Given data:
[Start of Attachment]

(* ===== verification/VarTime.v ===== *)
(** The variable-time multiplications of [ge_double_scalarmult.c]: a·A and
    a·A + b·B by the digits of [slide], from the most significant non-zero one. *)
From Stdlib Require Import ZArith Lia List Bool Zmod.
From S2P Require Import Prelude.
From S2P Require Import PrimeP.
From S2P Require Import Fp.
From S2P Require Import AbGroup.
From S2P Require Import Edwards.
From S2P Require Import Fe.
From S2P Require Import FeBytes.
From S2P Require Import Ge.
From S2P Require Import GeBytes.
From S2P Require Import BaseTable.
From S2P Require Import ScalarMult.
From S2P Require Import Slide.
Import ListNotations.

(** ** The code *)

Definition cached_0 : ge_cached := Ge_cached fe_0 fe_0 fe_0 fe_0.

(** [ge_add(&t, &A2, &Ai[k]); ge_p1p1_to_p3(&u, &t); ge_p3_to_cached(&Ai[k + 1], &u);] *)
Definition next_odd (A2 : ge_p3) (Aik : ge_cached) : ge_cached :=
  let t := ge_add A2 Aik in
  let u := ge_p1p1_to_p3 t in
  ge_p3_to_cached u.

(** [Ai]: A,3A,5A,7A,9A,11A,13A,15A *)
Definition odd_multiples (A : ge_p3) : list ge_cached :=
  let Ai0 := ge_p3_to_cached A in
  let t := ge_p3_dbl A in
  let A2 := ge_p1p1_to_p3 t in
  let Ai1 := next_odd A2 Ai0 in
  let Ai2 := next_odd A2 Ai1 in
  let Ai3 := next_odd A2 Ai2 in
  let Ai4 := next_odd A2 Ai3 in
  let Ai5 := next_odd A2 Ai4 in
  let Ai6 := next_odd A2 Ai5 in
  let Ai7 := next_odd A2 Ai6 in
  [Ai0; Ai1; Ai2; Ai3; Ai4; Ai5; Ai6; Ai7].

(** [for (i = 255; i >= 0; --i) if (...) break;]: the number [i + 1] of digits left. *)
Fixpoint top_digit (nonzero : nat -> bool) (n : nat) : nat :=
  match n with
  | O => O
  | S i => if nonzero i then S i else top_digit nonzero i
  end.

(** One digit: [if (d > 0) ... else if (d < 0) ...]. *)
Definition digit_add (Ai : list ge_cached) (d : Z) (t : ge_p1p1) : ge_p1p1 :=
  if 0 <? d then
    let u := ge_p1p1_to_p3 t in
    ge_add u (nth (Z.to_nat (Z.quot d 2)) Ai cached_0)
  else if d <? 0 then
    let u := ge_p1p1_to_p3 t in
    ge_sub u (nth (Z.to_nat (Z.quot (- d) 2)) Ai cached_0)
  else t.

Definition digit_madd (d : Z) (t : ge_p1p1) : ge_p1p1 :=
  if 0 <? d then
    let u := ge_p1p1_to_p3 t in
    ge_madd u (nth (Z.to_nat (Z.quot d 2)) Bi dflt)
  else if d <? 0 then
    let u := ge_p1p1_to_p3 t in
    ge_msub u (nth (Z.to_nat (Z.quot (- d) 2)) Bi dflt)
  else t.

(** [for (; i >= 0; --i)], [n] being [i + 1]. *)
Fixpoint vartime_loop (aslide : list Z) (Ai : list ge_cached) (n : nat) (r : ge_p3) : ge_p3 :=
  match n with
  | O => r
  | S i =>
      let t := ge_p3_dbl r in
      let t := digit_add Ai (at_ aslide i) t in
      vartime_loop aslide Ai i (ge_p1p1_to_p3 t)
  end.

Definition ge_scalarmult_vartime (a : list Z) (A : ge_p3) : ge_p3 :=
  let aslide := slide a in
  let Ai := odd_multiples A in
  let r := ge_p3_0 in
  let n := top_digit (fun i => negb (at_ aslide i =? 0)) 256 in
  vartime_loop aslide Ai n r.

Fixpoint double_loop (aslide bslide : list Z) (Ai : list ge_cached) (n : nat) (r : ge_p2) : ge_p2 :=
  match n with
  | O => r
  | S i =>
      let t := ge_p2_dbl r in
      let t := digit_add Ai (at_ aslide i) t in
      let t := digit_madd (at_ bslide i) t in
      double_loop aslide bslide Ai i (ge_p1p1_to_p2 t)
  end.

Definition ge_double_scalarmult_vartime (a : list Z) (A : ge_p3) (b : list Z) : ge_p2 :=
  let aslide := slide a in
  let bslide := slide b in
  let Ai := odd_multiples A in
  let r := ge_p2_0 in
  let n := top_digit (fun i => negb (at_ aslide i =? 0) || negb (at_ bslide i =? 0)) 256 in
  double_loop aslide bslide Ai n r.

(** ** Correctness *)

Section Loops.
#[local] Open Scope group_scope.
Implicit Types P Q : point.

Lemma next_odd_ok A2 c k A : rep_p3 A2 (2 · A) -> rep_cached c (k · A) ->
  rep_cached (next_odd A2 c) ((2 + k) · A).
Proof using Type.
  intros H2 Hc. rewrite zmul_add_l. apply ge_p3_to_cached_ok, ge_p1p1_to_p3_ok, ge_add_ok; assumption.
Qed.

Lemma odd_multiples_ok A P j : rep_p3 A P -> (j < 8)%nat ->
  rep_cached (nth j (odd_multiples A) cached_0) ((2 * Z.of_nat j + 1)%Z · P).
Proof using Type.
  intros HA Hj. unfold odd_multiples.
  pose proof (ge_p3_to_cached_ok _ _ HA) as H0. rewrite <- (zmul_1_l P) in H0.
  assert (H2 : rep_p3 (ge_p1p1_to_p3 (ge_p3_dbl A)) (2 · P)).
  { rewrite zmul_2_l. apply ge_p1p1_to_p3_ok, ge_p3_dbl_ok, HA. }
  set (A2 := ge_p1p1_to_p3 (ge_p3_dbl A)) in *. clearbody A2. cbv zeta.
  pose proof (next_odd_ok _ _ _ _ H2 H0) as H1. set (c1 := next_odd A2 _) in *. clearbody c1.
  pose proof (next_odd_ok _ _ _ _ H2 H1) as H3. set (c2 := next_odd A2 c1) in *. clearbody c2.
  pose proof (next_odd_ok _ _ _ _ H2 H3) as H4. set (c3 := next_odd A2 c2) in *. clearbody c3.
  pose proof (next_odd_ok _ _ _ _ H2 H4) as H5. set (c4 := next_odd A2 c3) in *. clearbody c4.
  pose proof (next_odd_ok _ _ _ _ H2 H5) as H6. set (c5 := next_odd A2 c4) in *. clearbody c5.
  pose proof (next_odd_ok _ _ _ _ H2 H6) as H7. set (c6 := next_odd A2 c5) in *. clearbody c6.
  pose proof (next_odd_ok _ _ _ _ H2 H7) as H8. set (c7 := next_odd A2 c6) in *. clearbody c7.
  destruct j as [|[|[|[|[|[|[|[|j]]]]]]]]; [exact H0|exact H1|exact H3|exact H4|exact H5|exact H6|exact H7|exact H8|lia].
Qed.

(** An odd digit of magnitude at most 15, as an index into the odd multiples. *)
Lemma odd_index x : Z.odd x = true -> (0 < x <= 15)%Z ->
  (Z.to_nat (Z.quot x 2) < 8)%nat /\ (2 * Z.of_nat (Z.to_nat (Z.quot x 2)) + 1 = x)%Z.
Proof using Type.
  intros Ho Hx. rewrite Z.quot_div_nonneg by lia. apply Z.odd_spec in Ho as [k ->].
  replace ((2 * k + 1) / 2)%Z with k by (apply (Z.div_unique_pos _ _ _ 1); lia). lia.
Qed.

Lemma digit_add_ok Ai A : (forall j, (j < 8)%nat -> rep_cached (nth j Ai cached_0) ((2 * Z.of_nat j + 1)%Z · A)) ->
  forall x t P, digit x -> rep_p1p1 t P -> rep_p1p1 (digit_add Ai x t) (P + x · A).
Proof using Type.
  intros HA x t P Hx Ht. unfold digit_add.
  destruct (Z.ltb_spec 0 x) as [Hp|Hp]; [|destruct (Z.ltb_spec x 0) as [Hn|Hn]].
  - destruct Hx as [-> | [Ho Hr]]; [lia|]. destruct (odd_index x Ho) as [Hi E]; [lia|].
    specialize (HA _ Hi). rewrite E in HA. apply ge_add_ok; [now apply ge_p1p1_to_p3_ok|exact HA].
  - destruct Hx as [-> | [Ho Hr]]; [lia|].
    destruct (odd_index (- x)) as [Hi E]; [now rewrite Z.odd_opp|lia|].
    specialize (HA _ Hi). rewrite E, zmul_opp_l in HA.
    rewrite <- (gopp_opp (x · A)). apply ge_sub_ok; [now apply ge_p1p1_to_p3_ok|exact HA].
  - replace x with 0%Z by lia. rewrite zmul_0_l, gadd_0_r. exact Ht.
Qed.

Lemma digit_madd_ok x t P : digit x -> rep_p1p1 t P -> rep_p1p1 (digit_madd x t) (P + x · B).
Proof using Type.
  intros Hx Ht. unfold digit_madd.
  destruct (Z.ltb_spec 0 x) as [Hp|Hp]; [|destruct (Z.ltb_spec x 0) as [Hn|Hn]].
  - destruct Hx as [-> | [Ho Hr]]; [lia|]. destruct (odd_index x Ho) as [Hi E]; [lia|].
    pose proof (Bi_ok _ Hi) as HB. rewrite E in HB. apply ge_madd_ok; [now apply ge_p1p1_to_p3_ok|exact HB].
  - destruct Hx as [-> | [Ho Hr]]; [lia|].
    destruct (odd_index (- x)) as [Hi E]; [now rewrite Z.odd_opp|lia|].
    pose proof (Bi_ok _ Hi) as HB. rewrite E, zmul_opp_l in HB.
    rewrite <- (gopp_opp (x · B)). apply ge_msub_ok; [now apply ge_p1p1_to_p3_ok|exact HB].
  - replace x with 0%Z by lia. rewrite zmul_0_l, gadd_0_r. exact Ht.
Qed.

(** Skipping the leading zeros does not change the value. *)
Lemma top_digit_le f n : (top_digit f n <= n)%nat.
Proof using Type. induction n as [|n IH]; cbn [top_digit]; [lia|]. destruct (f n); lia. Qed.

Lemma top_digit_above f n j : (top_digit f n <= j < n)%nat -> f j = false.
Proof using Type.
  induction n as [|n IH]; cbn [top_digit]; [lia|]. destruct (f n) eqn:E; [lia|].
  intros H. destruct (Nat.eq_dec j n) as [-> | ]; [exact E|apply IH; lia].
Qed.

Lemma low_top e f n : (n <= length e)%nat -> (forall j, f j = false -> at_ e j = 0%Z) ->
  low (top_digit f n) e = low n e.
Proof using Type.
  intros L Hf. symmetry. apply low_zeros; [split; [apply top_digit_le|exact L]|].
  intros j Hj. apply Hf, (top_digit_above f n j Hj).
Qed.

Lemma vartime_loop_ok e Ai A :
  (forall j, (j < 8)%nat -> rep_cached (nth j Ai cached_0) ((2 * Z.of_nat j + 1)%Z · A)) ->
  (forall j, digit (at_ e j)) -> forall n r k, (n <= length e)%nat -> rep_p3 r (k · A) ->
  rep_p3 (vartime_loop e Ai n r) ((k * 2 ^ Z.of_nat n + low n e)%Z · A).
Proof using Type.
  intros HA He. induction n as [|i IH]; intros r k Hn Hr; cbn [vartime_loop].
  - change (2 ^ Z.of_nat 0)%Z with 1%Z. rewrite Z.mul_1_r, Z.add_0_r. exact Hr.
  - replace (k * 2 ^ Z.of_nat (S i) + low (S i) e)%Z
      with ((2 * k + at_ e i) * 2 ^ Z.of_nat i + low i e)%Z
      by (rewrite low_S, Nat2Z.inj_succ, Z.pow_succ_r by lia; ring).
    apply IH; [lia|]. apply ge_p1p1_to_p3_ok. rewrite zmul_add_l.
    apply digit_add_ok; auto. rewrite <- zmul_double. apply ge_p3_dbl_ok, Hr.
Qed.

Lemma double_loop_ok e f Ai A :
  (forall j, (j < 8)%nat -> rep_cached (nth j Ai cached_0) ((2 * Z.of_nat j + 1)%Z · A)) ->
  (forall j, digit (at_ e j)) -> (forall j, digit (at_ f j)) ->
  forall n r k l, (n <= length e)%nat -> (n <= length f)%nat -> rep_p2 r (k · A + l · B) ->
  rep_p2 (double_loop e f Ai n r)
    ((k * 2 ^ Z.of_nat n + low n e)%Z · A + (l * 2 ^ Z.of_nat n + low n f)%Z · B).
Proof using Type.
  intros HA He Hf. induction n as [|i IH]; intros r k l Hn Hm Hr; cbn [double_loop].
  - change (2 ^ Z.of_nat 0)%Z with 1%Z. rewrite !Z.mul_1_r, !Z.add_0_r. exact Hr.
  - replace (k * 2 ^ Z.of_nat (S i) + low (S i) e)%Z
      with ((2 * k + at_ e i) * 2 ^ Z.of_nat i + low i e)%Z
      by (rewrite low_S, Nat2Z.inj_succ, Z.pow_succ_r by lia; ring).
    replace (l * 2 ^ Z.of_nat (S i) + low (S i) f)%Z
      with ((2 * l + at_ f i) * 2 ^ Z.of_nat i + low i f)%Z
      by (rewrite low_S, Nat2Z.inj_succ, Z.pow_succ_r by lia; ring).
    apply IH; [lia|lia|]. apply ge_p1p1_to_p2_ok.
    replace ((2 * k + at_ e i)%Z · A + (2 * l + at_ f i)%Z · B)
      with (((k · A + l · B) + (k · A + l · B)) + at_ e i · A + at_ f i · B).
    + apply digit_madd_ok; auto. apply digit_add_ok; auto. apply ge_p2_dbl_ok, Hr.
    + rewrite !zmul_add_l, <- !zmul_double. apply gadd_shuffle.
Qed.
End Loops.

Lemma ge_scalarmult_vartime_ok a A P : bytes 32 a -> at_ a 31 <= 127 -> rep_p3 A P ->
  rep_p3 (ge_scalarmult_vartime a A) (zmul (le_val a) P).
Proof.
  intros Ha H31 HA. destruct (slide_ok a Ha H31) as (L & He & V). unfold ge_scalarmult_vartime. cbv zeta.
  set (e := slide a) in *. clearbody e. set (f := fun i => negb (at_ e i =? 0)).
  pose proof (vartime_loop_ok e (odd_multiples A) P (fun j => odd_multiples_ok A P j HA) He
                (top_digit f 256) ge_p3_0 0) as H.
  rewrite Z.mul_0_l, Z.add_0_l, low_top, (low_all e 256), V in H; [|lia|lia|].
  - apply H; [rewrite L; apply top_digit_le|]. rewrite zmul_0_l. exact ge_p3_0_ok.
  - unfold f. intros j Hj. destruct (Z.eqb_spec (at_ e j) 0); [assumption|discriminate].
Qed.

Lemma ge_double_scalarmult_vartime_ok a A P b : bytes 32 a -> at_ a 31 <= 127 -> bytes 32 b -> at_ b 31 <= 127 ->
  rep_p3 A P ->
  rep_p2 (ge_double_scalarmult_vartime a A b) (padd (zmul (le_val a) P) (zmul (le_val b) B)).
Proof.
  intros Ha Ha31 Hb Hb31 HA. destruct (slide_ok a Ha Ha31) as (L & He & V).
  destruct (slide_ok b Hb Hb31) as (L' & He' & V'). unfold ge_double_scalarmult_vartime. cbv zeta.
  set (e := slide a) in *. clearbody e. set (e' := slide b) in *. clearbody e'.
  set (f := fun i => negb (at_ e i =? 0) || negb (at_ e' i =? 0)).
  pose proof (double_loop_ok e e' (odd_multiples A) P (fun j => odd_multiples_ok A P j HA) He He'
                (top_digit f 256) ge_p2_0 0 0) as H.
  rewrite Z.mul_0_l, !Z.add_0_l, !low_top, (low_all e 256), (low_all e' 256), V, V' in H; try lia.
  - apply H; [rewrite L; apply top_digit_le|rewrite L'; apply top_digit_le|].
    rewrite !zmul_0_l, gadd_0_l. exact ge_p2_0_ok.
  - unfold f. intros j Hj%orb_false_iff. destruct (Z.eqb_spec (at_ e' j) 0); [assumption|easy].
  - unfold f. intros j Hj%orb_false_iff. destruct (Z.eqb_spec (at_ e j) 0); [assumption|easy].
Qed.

[End of Attachment]
[Start of Attachment]

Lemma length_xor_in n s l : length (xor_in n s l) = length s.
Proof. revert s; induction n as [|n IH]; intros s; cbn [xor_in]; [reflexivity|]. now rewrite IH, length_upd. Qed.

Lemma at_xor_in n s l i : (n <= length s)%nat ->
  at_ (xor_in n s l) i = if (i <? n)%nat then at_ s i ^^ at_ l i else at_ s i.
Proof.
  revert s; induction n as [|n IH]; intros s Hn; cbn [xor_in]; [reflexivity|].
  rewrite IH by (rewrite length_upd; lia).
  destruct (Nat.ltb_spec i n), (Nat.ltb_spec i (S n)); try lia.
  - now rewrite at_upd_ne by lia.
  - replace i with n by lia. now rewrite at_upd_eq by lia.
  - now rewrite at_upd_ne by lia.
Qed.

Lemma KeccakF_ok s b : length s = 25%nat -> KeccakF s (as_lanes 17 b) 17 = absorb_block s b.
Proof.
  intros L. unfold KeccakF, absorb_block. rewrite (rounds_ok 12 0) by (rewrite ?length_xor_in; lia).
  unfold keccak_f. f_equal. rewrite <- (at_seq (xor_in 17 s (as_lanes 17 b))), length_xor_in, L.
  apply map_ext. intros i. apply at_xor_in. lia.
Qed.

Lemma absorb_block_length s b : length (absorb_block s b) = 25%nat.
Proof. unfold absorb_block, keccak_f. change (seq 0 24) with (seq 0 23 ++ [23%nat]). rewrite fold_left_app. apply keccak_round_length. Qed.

[End of Attachment]
[Start of Attachment]

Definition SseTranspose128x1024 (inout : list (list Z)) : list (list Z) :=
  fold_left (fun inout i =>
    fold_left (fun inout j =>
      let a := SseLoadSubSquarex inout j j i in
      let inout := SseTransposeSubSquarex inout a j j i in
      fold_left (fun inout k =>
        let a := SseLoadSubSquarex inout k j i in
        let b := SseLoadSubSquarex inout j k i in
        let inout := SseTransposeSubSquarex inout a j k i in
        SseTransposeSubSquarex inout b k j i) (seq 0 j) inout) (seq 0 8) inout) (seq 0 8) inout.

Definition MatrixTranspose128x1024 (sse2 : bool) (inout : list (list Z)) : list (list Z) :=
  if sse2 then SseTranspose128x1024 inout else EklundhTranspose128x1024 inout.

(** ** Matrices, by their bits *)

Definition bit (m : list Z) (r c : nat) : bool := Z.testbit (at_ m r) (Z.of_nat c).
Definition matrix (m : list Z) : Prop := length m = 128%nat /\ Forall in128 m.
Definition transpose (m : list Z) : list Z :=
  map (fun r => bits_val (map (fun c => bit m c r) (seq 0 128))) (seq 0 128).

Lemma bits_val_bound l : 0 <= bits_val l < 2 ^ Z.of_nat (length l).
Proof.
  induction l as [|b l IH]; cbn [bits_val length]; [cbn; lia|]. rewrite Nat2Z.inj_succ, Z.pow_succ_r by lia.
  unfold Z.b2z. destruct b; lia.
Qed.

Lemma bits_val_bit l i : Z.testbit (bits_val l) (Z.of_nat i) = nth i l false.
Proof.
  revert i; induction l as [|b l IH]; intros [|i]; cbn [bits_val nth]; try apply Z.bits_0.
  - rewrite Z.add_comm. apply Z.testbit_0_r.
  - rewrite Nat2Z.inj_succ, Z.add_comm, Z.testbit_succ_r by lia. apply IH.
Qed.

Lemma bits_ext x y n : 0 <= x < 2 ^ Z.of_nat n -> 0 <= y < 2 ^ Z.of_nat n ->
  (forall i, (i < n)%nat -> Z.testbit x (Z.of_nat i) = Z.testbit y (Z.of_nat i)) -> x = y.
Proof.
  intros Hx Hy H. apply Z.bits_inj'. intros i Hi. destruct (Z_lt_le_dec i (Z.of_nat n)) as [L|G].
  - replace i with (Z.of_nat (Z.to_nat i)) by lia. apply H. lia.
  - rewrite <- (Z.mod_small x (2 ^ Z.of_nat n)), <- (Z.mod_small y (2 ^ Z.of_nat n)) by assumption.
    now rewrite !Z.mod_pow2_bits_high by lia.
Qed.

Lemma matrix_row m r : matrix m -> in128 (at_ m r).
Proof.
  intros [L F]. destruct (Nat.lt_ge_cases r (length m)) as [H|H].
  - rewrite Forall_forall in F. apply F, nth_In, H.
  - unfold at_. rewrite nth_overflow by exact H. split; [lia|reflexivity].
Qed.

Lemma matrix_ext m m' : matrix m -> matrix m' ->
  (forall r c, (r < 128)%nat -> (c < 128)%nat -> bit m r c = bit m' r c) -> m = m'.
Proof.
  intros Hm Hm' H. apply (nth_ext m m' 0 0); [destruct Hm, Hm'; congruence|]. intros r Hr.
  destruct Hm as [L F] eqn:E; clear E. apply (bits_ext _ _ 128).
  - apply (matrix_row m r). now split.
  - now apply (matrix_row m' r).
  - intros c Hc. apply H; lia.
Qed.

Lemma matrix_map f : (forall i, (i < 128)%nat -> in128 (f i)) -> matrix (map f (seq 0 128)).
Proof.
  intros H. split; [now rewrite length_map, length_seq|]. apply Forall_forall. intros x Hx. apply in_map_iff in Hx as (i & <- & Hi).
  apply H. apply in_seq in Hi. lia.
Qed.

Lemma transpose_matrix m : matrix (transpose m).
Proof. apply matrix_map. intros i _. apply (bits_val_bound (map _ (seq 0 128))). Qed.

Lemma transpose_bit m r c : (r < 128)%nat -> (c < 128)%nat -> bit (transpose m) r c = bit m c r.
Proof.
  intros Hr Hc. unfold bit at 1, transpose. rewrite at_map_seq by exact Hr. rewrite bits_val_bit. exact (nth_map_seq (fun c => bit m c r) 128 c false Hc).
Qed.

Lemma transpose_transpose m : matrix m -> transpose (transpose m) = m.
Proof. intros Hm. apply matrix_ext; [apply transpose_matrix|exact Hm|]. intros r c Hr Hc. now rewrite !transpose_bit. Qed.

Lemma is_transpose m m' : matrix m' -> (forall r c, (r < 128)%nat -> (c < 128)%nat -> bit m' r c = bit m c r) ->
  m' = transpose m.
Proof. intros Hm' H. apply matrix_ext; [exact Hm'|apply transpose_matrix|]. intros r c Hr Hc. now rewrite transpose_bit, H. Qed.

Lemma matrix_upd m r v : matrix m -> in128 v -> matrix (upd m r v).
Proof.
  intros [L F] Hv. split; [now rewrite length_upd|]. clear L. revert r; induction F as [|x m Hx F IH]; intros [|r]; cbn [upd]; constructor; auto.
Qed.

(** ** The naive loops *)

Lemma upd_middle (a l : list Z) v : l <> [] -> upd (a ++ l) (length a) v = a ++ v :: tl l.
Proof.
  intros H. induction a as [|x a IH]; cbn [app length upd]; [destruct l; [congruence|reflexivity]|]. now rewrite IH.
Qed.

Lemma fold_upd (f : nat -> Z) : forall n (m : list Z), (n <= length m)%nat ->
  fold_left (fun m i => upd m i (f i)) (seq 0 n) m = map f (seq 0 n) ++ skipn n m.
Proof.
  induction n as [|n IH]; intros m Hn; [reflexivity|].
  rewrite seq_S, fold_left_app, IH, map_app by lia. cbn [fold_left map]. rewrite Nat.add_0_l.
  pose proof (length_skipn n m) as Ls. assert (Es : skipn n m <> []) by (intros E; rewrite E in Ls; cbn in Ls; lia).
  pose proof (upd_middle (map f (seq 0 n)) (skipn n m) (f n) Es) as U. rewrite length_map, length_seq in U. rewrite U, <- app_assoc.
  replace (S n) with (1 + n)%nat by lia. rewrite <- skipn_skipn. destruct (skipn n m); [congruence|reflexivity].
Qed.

[End of Attachment]

Work request: When a line of the material above contains the string "reflexivity", it counts. State the total and nothing more.

Solution to this exercise: 6